Un anno di Boric: un mezzo disastro
Quanto è impopolare Boric, il presidente giovane tanto amato dalle sinistre mondiali? Tanto: il suo tasso di approvazione nel primo anno di presidenza è il più basso della storia del Cile democratico, il 30%. Gabriel Boric si è insediato a marzo scorso come presidente del Cile e la sua vittoria era stata l’incoronazione di un lungo periodo semi rivoluzionario iniziato con le manifestazioni di Santiago a ottobre 2019. La protesta era cominciata per un aumento del prezzo del biglietto della metropolitana e, nell’arco di poche ore, era diventata una protesta contro il capitalismo nel paese con il reddito pro capite più alto di tutta l’America latina. Boric era stato festeggiato con grande entusiasmo dalla sinistra italiana come il presidente più giovane e più di sinistra della storia del Cile democratico dominato dai moderati. Era la rivincita di un ex leader del movimento studentesco, alleato del partito comunista e delle minoranze indigene contro “il neoliberismo”. Un anno dopo scontenta e il 70 % dei cileni è deluso.

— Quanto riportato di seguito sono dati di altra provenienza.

(** Whatever parses was built from its parts. *)
Lemma build_parse ct env : Forall (fun b => b < 256) ct -> parse_envelope ct = Ok env ->
  build_envelope (env_provider env) (env_file_key env) (env_key_iv env) (env_data_iv env) (env_content env) = Ok ct.
Proof.
  intros Hb. unfold parse_envelope. destruct (_ <? HEADER_SIZE)%nat eqn:El; [done|].
  do 12 (destruct ct as [|? ct]; [done|]). rename n into m0, n0 into m1, n1 into m2, n2 into m3, n3 into v, n4 into p, n5 into e1, n6 into e0, n7 into k1, n8 into k0, n9 into d1, n10 into d0.
  rewrite !Forall_cons in Hb. destruct Hb as (_ & _ & _ & _ & _ & Hp & He1 & He0 & Hk1 & Hk0 & Hd1 & Hd0 & _).
  set (whole := m0 :: _) in *. case_bool_decide as Hm; [|done]. cbn [negb]. destruct (N.eqb_spec v VERSION) as [->|]; [|done]. cbn [negb].
  set (efk_end := (HEADER_SIZE + _)%nat). set (kiv_end := (efk_end + _)%nat). set (div_end := (kiv_end + _)%nat).
  destruct (Nat.ltb_spec (length whole) div_end) as [|Hlen]; [done|]. intros [= <-]. cbn [env_provider env_file_key env_key_iv env_data_iv env_content].
  unfold build_envelope. change (pack_B VERSION) with (Ok [VERSION]). cbn [mbind result_bind].
  assert (pack_B p = Ok [p]) as -> by (unfold pack_B; by rewrite (proj2 (N.ltb_lt _ _))). cbn [mbind result_bind].
  assert (forall h l i j, h < 256 -> l < 256 -> (i <= j <= length whole)%nat -> (j - i)%nat = N.to_nat (256 * h + l) -> pack_H (blen (slice whole i j)) = Ok [h; l]) as Hs.
  { intros h l i j Hh Hl Hij E. unfold blen. rewrite length_slice, E, N2Nat.id by done. by apply pack_H_bytes. }
  assert (HEADER_SIZE <= efk_end /\ efk_end <= kiv_end /\ kiv_end <= div_end)%nat as (? & ? & ?) by (unfold efk_end, kiv_end, div_end; lia).
  rewrite (Hs e1 e0 HEADER_SIZE efk_end); [cbn [mbind result_bind]|done|done|lia|unfold efk_end; lia].
  rewrite (Hs k1 k0 efk_end kiv_end); [cbn [mbind result_bind]|done|done|lia|unfold kiv_end; lia].
  rewrite (Hs d1 d0 kiv_end div_end); [cbn [mbind result_bind]|done|done|lia|unfold div_end; lia].
  change (drop (N.to_nat (256 * e1 + e0) + N.to_nat (256 * k1 + k0) + N.to_nat (256 * d1 + d0)) ct) with (drop div_end whole).
  rewrite <- (slice_split whole kiv_end div_end), <- (slice_split whole efk_end kiv_end), <- (slice_split whole HEADER_SIZE efk_end)
    by lia.
  injection Hm as -> -> -> ->. done.
Qed.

Cuba aggiunge 11 nuovi prigionieri politici a febbraio
Sono tutti attivisti che collaborano con le famiglie dei prigionieri politici per rendere visibile la loro situazione, ha affermato l’organizzazione Prisoners Defenders (PD) nel suo ultimo rapporto di lunedì. Secondo l’ONG sono almeno 1.066 i prigionieri politici oggi a Cuba, il mese scorso erano 1077, avendone in compenso la dittatura liberati 22. Il direttore Javier Larrondo ha denunciato anche che gli oltre 400 processi giudiziari monitorati dall’organizzazione “dimostrano la totale violazione dei più fondamentali principi procedurali”.
La vice di Petro, Francia Márquez, non ammette che Cuba sia una dittatura.
La vicepresidente della Colombia ha assicurato in un’intervista alla rivista Semana che “Cuba non manda armi ma manda medici. Non è ammirevole?”. “Per te Cuba è una dittatura o no?”, ha insistito la giornalista. A questo la Márquez ha detto: “Hai messo tu la parola dittatura, io non la vedo così. Rispetto l’autonomia e la sovranità di ogni paese, che decide come è organizzata politicamente”. Poi, facendo uso della narrativa dell’Avana, la vicepresidente ha assicurato che la responsabilità di quanto vissuto a Cuba è degli Stati Uniti : “Non ha potuto decidere perché è stata bloccata, è stata bloccata dai poteri, è stata bloccata dagli Stati Uniti”, ha sottolineato. Peccato che le cosiddette “missioni” all’Avana siano state denunciate da esperti delle Nazioni Unite, nonché da gruppi per i diritti umani, come sfruttamento del lavoro che rasenta la schiavitù.
L’Honduras apre alla Cina e scarica Taiwan.
L’apertura delle relazioni con la Cina lascerebbe il posto alla chiusura dei legami con Taiwan, che ieri sera ha chiesto all’Honduras di ” non cadere nella trappola della Cina”. L’America Latina è stato uno scenario cruciale delle dispute tra Pechino e Taipei da quando si sono separate nel 1949 dopo il trionfo delle forze comuniste nella guerra civile cinese.